__Exercise materials__

(** [strtok]: the state is the memory and the static pointer [___strtok];
    the result is the token, the memory and the new static pointer. *)
Definition strtok (fuel : nat) (m : mem) (strtok_p s ct : Z) : option (Z * mem * Z) :=
  let sbegin := if s =? 0 then strtok_p else s in
  if sbegin =? 0 then Some (NULL, m, strtok_p)
  else match strspn fuel m sbegin ct with
       | None => None
       | Some n =>
           let sbegin := sbegin + n in
           if m sbegin =? 0 then Some (NULL, m, NULL)
           else match strpbrk fuel m sbegin ct with
                | None => None
                | Some send =>
                    if negb (send =? 0) && negb (m send =? 0)
                    then Some (sbegin, upd m send 0, send + 1)
                    else Some (sbegin, m, send)
                end
       end.

(** [strsep]: [*s] is passed and returned. *)
Definition strsep (fuel : nat) (m : mem) (s ct : Z) : option (Z * mem * Z) :=
  if s =? 0 then Some (NULL, m, s)
  else match strpbrk fuel m s ct with
       | None => None
       | Some e =>
           if negb (e =? 0) then Some (s, upd m e 0, e + 1) else Some (s, m, e)
       end.

Fixpoint strswab_loop (fuel : nat) (m : mem) (p : Z) : option mem :=
  match fuel with
  | O => None
  | S f =>
      let q := p + 1 in
      if negb (m p =? 0) && negb (m q =? 0) then
        let tmp := m p in
        let m1 := upd m p (m q) in
        let m2 := upd m1 q tmp in
        strswab_loop f m2 (p + 2)
      else Some m
  end.

Definition strswab (fuel : nat) (m : mem) (s : Z) : option (Z * mem) :=
  if (s =? 0) || (m s =? 0) then Some (NULL, m)
  else match strswab_loop fuel m s with
       | Some m' => Some (s, m')
       | None => None
       end.

(** ** Filling and copying regions *)

Definition memset_word (c : Z) : Z :=
  iter 4 (fun cl => u32 (cl .<< 8) .| (c .& 255)) 0.
Lemma iter_crc16_lxor n x y :
  iter n crc16_step (x .^ y) = iter n crc16_step x .^ iter n crc16_step y.
Proof.
  revert x y. induction n as [|n IH]; intros; simpl; [reflexivity|].
  rewrite crc16_step_lxor. apply IH.
Qed.

(** A value below 256 is only shifted. *)
Lemma iter_crc16_low x : 0 <= x < 256 -> iter 8 crc16_step x = u16 (x .<< 8).
Proof.
  intros H. apply Z.eqb_eq.
  exact (forall_below_spec 256 (fun x => iter 8 crc16_step x =? u16 (x .<< 8)) eq_refl x H).
Qed.

Lemma crc16_update_spec c b :
  is_u16 c -> is_u8 b -> crc16_update c b = crc16_ref_byte c b.
Proof.
  intros Hc Hb. unfold crc16_update, crc16_ref_byte.
  rewrite crc16_tab_spec by (rewrite land_255; apply u8_range).
  assert (0 <= c .& 255 < 256) as Hl by (rewrite land_255; apply u8_range).
  assert (c .^ (b .<< 8) = ((((c .>> 8) .^ b) .& 255) .<< 8) .^ (c .& 255)) as ->.
  { by_bits i. destruct (Z.lt_ge_cases i 8).
    - rewrite !(Z.testbit_neg_r _ (i - 8)) by lia. change 255 with (Z.ones 8).
      rewrite !Z.testbit_ones by lia. case_z; try lia. btauto.
    - bit_specs. change 255 with (Z.ones 8).
      rewrite !Z.testbit_ones by lia. replace (i - 8 + 8) with i by lia.
      case_z; try lia; try btauto.
      rewrite (testbit_high 16 c), (testbit_high 8 b) by (auto; lia). reflexivity. }
  rewrite iter_crc16_lxor. f_equal. rewrite iter_crc16_low by auto.
  by_bits i. unfold u16. rewrite !wrap_spec by lia.
  destruct (Z.lt_ge_cases i 8).
  - rewrite !Z.shiftl_spec, !Z.testbit_neg_r by lia. reflexivity.
  - rewrite !Z.shiftl_spec by lia. bit_specs. change 255 with (Z.ones 8).
    rewrite Z.testbit_ones by lia. case_z; try lia; btauto.
Qed.

Lemma crc16_ref_byte_u16 c b : is_u16 c -> is_u8 b -> is_u16 (crc16_ref_byte c b).
Proof.
  intros Hc Hb. unfold crc16_ref_byte. apply iter_inv.
  - intros x Hx. unfold crc16_step. case_match; [apply in_word_lxor|]; try lia.
    all: try apply (in_word_wrap 16); try lia. unfold_words; lia.
  - apply in_word_lxor; [lia|auto|]. unfold_words. rewrite Z.shiftl_mul_pow2 by lia.
    change (2 ^ 16) with 65536. change (2 ^ 8) with 256 in *. lia.
Qed.

(** The table-driven CRC-16 is the bit-serial CCITT CRC of the buffer. *)
Theorem cyg_crc16_correct buf :
  Forall is_u8 buf -> cyg_crc16 buf = fold_left crc16_ref_byte buf 0.
Proof.
  unfold cyg_crc16. assert (is_u16 0) as H0 by (unfold_words; lia).
  revert H0. generalize 0. induction buf as [|b buf IH]; intros c Hc Hf; simpl; [reflexivity|].
  inversion Hf; subst. rewrite crc16_update_spec by auto. auto using crc16_ref_byte_u16.
Qed.

Lemma cyg_crc16_correct_witness : cyg_crc16 (str "123456789") = 0x31c3.
Proof.
  rewrite (cyg_crc16_correct (str "123456789")); [reflexivity|apply all_u8_spec; reflexivity].
Defined.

__Task description__
All the lines that hold the word "strpbrk" must appear in the answer, copied from the records.

__Exercise result__
           else match strpbrk fuel m sbegin ct with
  else match strpbrk fuel m s ct with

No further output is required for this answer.